Mockery of Justice // Arnold and Frimet Roth’s 15-year-old daughter Malki was murdered in the Sbarro terror bombing. He tells us about their 18-year fight to ensure that the attack’s mastermind will not remain free.

On August 9, 2001, a Palestinian terrorist from the West Bank, Izz al-Din Shuheil al-Masri, walked into the Sbarro restaurant in Jerusalem and detonated explosives that he was carrying in a guitar case loaded with metal objects designed to increase shrapnel. The explosion killed 15 people, including seven children, and wounded about 130 others, some grievously.

The stories of those killed or injured in the blast have continued to horrify and sadden, even 18 years later. Injuries remain, some debilitating, and one of the victims, Chana Nachenberg, remains in a vegetative state till today. The gaping holes in families still remain.

But there are other sources of pain, as well. The Sbarro bomber was driven to the restaurant by a Palestinian woman, Ahlam Ahmad al-Tamimi, who had planned the attack. Tamimi had transported the bomb into Jerusalem from the West Bank, and she had also carried out a test-bombing in a Jerusalem grocery store a few weeks before. Tamimi was arrested by the Israelis, tried and convicted in 2003 and sent to prison for 16 life terms.
But Tamimi is free now, living openly in Jordan.

That’s because in 2011 the Israeli government traded her, along with more than a thousand other terrorists, to Hamas in exchange for Israeli soldier Gilad Shalit. Tamimi was sent to Jordan.

She has since become something of a minor celebrity and hosts a talk show. Not only has Tamimi never expressed remorse for her actions, she has said how disappointed she was that the body count was not higher.

But Tamimi wasn’t off the hook entirely just because Israel released her. Two of the people killed in the bombing were US citizens: Shoshana Greenbaum, a 31-year-old teacher from New Jersey who was expecting her first child, and Malka Chana Roth, a 15-year-old who was living in Jerusalem. Four of the wounded were also Americans. And the US government had a law on the books just for cases like this, where terrorists struck Americans overseas.
In 2017, the US government unsealed a criminal complaint against Tamimi. A $5 million reward for information that would lead to her arrest or conviction has been posted. But the Jordanian government has refused to extradite her.
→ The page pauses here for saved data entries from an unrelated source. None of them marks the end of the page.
(** An underscore may only stand between two digits. *)
Fixpoint underscores_ok (prev : option ascii) (s : str) : bool :=
  match s with
  | [] => match prev with
          | Some p => negb (Ascii.eqb p underscore)
          | None => true
          end
  | c :: s' =>
      let prev_digit :=
        match prev with Some p => Py.isdigit p | None => false end in
      let prev_under :=
        match prev with Some p => Ascii.eqb p underscore | None => false end in
      (if Ascii.eqb c underscore then prev_digit
       else negb prev_under || Py.isdigit c)
      && underscores_ok (Some c) s'
  end.

Definition lower (c : ascii) : ascii :=
  if Py.in_range 65 90 c then ascii_of_nat (Py.code c + 32) else c.

Definition ieq (s : str) (word : string) : bool :=
  if list_eq_dec ascii_dec (map lower s) (lit word) then true else false.

Definition read_sign (s : str) : bool * str :=
  match s with
  | "-"%char :: r => (true, r)
  | "+"%char :: r => (false, r)
  | _ => (false, s)
  end.

Definition value (neg : bool) (m : N) (e : Z) : Q :=
  Qred ((if neg then -1 else 1) * inject_Z (Z.of_N m) * Qpower 10 e)%Q.

(** The exponent part: [None] when the text is not a whole exponent. *)
Definition read_exponent (s : str) : option Z :=
  match s with
  | [] => Some 0%Z
  | c :: r =>
      if Ascii.eqb (lower c) "e"%char then
        let (eneg, r1) := read_sign r in
        match span_digits r1 with
        | ((_ :: _) as ds, []) =>
            let e := Z.of_N (digits_value ds) in
            Some (if eneg then (- e)%Z else e)
        | _ => None
        end
      else None
  end.

(** A decimal literal without its sign. *)
Definition read_decimal (neg : bool) (s : str) : option pyfloat :=
  let (ints, r1) := span_digits s in
  let (fracs, r2) :=
    match r1 with
    | "."%char :: r => span_digits r
    | _ => ([], r1)
    end in
  match ints ++ fracs with
  | [] => None
  | ds =>
      match read_exponent r2 with
      | Some e =>
          Some (Ffin (value neg (digits_value ds)
                            (e - Z.of_nat (length fracs))))
      | None => None
      end
  end.

(** The stripped text: [inf], [infinity], [nan] in any case, or a decimal
    literal, each after an optional sign. *)
Definition read_number (s : str) : option pyfloat :=
  let (neg, r) := read_sign s in
  if ieq r "inf" || ieq r "infinity" then Some (Finf neg)
  else if ieq r "nan" then Some Fnan
  else read_decimal neg r.

Definition parse (s : str) : option pyfloat :=
  if underscores_ok None s
  then read_number (Py.strip_by isspace (Py.remove underscore s))
  else None.

End Float.

(** [float(s)] *)
Definition float (s : str) : result pyfloat :=
  match Float.parse s with
  | Some f => Ok f
  | None => Raise ValueError
  end.

(** ** The regular expression of [parse_geom_from_com]

    A pattern is a sequence of character classes, each repeated greedily
    between [least] and [most] times, matched with backtracking as [re]
    does: the longest repetition first, one character given back at a
    time. *)

Module Re.

Record item : Type :=
  { chars : ascii -> bool; least : nat; most : option nat }.

Fixpoint greedy (p : ascii -> bool) (most : option nat) (s : str) : nat :=
  match s with
  | [] => 0
  | c :: s' =>
      if p c then
        match most with
        | Some O => 0
        | Some (S m) => S (greedy p (Some m) s')
        | None => S (greedy p None s')
        end
      else 0
  end.

(** Tries [n], [n - 1], ..., [least] repetitions, [k] matching the rest
    of the pattern. *)
Fixpoint backtrack (k : str -> option nat) (least n : nat) (s : str)
  : option nat :=
  if (n <? least)%nat then None
  else match k (skipn n s) with
       | Some m => Some (n + m)%nat
       | None =>
           match n with
           | O => None
           | S n' => backtrack k least n' s
           end
       end.

(** The length of the match of [pat] at the start of [s]. *)
Fixpoint match_at (pat : list item) (s : str) : option nat :=
  match pat with
  | [] => Some 0%nat
  | it :: pat' =>
      backtrack (match_at pat') (least it) (greedy (chars it) (most it) s) s
  end.

(** [re.findall(pat, s)] for a pattern without groups that matches no
    empty text: the matches from left to right, the search resuming at
    the end of each. *)
Fixpoint findall_from (pat : list item) (skip : nat) (s : str) : list str :=
  match s with
  | [] => []
  | _ :: s' =>
      match skip with
      | S k => findall_from pat k s'
      | O =>
          match match_at pat s with
          | Some (S m) => firstn (S m) s :: findall_from pat m s'
          | _ => findall_from pat 0 s'
          end
      end
  end.

Definition findall (pat : list item) (s : str) : list str :=
  findall_from pat 0 s.

End Re.

(** ** [src/parsing.py] *)

(** One row [[name, x, y, z]] of a parser's result. *)
Definition row : Type := (str * pyfloat * pyfloat * pyfloat)%type.

(** What a call leaves behind: the lines it printed and its result. *)
Record run (A : Type) : Type :=
  { printed : list string; outcome : result A }.

Arguments printed {A} r.
Arguments outcome {A} r.

Definition unexpected_format : string :=
  "The file was formatted in an unexpected way. Please send the author a copy of the file you are running.".

(** Lines 158-163 of [parse_geom_from_log], on the list [a]. *)
Definition entry_of_fields (a : list str) : result row :=
  name <- Py.getitem a 0 ;;
  x <- (f <- Py.getitem a 1 ;; float f) ;;
  y <- (f <- Py.getitem a 2 ;; float f) ;;
  z <- (f <- Py.getitem a 3 ;; float f) ;;
  Ok (name, x, y, z).

(** The body of the [try] of [parse_geom_from_log] (lines 157-163). *)
Definition log_entry (entry : str) : result row :=
  let a := Py.split [Py.comma] entry in
  entry_of_fields a.

(** The loop of [parse_geom_from_log] (lines 155-171): only an
    [IndexError] is caught. *)
Fixpoint log_loop (data : list str) (molecule : list row) (out : list string)
  : run (list row) :=
  match data with
  | [] => {| printed := out; outcome := Ok molecule |}
  | entry :: rest =>
      match log_entry entry with
      | Ok new_entry => log_loop rest (molecule ++ [new_entry]) out
      | Raise IndexError => log_loop rest molecule (out ++ [unexpected_format])
      | Raise e => {| printed := out; outcome := Raise e |}
      end
  end.

(** [result_string] of [parse_geom_from_log] (lines 143-148). *)
Definition log_result_string (lines : list str) : str :=
  let result_data := filter (Py.contains Py.backslash) lines in
  fold_left
    (fun result_string line =>
       result_string ++ Py.remove Py.space (Py.remove Py.newline line))
    result_data [].

(** [chunks] of [parse_geom_from_log] (line 151). *)
Definition log_chunks (lines : list str) : list str :=
  Py.split [Py.backslash; Py.backslash] (log_result_string lines).

(** [parse_geom_from_log], on the lines read from the file. *)
Definition parse_geom_from_log (lines : list str) : run (list row) :=
  match Py.getitem (log_chunks lines) 3 with
  | Raise e => {| printed := []; outcome := Raise e |}
  | Ok chunk =>
      let data := skipn 1 (Py.split [Py.backslash] chunk) in
      log_loop data [] []
  end.

(** The body of the loops of [parse_geom_from_xyz] (lines 197-200) and
    [parse_geom_from_com] (lines 245-248): the fixed-column reader. *)
Definition fixed_columns (line : str) : result row :=
  let name := Py.strip (Py.slice 0 2 line) in
  x <- float (Py.slice 2 17 line) ;;
  y <- float (Py.slice 18 32 line) ;;
  z <- float (Py.slice 33 47 line) ;;
  Ok (name, x, y, z).

(** [for line in rows: ...; atoms.append([name, x, y, z])] *)
Fixpoint read_rows (rows : list str) (atoms : list row) : result (list row) :=
  match rows with
  | [] => Ok atoms
  | line :: rest =>
      a <- fixed_columns line ;;
      read_rows rest (atoms ++ [a])
  end.

(** [parse_geom_from_xyz], on the lines read from the file. *)
Definition parse_geom_from_xyz (lines : list str) : result (list row) :=
  read_rows (skipn 2 lines) [].

(** [[-.\d ]] *)
Definition coordinate_char (c : ascii) : bool :=
  Ascii.eqb c "-"%char || Ascii.eqb c Py.dot || Py.isdigit c
  || Ascii.eqb c Py.space.

(** [[A-Za-z]{1,2} +[-.\d ]+] *)
Definition pattern : list Re.item :=
  [ {| Re.chars := Py.isalpha_ascii; Re.least := 1; Re.most := Some 2 |};
    {| Re.chars := Ascii.eqb Py.space; Re.least := 1; Re.most := None |};
    {| Re.chars := coordinate_char; Re.least := 1; Re.most := None |} ].

(** [matches] of [parse_geom_from_com] (line 241). *)
Definition com_matches (lines : list str) : list str :=
  Re.findall pattern (Py.join [Py.newline] lines).

(** [parse_geom_from_com], on the lines read from the file. *)
Definition parse_geom_from_com (lines : list str) : result (list row) :=
  read_rows (com_matches lines) [].

(** ** [src/main.py] *)

(** The classes [Atom] and [Molecule] of the module [classes], as
    [make_molecule_from_file] builds them. *)
Record Atom : Type :=
  { atom_name : str; atom_pos : pyfloat * pyfloat * pyfloat }.

Record Molecule : Type :=
  { molecule_name : str; molecule_atoms : list Atom }.

Definition quiet {A : Type} (r : result A) : run A :=
  {| printed := []; outcome := r |}.

Definition parsing_dict : list (str * (list str -> run (list row))) :=
  [ (lit "log", parse_geom_from_log);
    (lit "xyz", fun lines => quiet (parse_geom_from_xyz lines));
    (lit "com", fun lines => quiet (parse_geom_from_com lines)) ].

(** [d[key]] *)
Fixpoint dict_get {V : Type} (d : list (str * V)) (key : str) : result V :=
  match d with
  | [] => Raise KeyError
  | (k, v) :: d' =>
      if list_eq_dec ascii_dec k key then Ok v else dict_get d' key
  end.

(** The key looked up in [parsing_dict] (line 21): the text after the
    first dot of the path. *)
Definition extension_key (file : str) : result str :=
  i <- Py.index Py.dot file ;;
  Ok (Py.slice_from (i + 1) file).

(** [make_molecule_from_file]; [readlines file] is what
    [open(file, "r+")] and [f.readlines()] give for the path. *)
Definition make_molecule_from_file
    (readlines : str -> result (list str)) (file directory : str)
  : run Molecule :=
  match (key <- extension_key file ;; dict_get parsing_dict key) with
  | Raise e => quiet (Raise e)
  | Ok parser =>
      match readlines file with
      | Raise e => quiet (Raise e)
      | Ok lines =>
          let r := parser lines in
          {| printed := printed r;
             outcome :=
               name_xyz <- outcome r ;;
               let atoms :=
                 map (fun a : row =>
                        match a with
                        | (n, x, y, z) =>
                            {| atom_name := n; atom_pos := (x, y, z) |}
                        end) name_xyz in
               let molecule_name := Py.slice_from (length directory) file in
               Ok {| molecule_name := molecule_name;
                     molecule_atoms := atoms |} |}
      end
  end.

(** ** The claims in the words of the specification

    Each definition below follows a sentence of the specification, to be
    compared with the function of the source. *)

(** The rows of the texts that the fixed-column reader accepts, in order:
    what a parser returns when a rejected text is passed over. *)
Definition rows_read (texts : list str) : list row :=
  flat_map
    (fun t => match fixed_columns t with Ok a => [a] | Raise _ => [] end)
    texts.

Definition reads (t : str) : bool := is_ok (fixed_columns t).

(** A line without a character besides its terminator. *)
Definition empty_line (line : str) : bool :=
  match Py.remove Py.newline line with
  | [] => true
  | _ :: _ => false
  end.

(** Section 4.3 of the specification: the reader is applied to every
    remaining non-empty line. *)
Definition xyz_skipping_empty_lines (lines : list str) : result (list row) :=
  read_rows (filter (fun l => negb (empty_line l)) (skipn 2 lines)) [].

(** The rows of the records that [log_entry] accepts, in order. *)
Definition records_read (data : list str) : list row :=
  flat_map
    (fun e => match log_entry e with Ok a => [a] | Raise _ => [] end)
    data.

(** The comma-separated fields of a record. *)
Definition fields (entry : str) : list str := Py.split [Py.comma] entry.

(** A coordinate field (one of the fields 1 to 3) that is present and is
    not a floating-point literal. *)
Definition bad_coordinate (entry : str) : bool :=
  existsb (fun f => negb (is_ok (float f))) (firstn 3 (skipn 1 (fields entry))).

(** Step 7 of section 4.2: the element is a record symbol,x,y,z separated
    by commas (further fields may follow), x, y and z are floating-point
    literals, and [a] is the row of that symbol and those three numbers. *)
Definition reads_record (entry : str) (a : row) : Prop :=
  exists symbol x y z rest fx fy fz,
    Py.split [Py.comma] entry = symbol :: x :: y :: z :: rest
    /\ float x = Ok fx /\ float y = Ok fy /\ float z = Ok fz
    /\ a = (symbol, fx, fy, fz).

(** Steps 2 and 3 of section 4.2: the lines with a backslash, joined with
    their newlines and spaces removed. *)
Definition archive_text (lines : list str) : str :=
  concat
    (map (fun line => Py.remove Py.space (Py.remove Py.newline line))
         (filter (Py.contains Py.backslash) lines)).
Over the last 18 years, two of the people fighting strongest for justice for the victims of the bombing have been Arnold and Frimet Roth, Malki Roth’s parents. Arnold recently spoke with me about the experience that he and his wife have had in seeing their daughter’s murderer get set free and how they’ve pushed to get the US to bring final justice in this case.

Though we mostly discuss the technical aspects of the case, there are moments when the memory of his daughter cracks Mr. Roth’s voice, and as anyone would, I tear up silently. The pain has remained as they have fought on.

Revolting release
Mr. Roth pointed to one particular fact when he discusses the decision of the Netanyahu government to let Ahlam Tamimi go:

“The three judges on the military tribunal who heard her case made an unusual and explicit recommendation that no consideration ever be given to releasing her on bail or reducing her term.”

But there were intimations early on that that might not be the end of the case.
“When she was sentenced to 16 terms of life imprisonment, our feeling was that we were okay with it, knowing that she would be behind bars and would never have a life, would never be able to marry and so forth.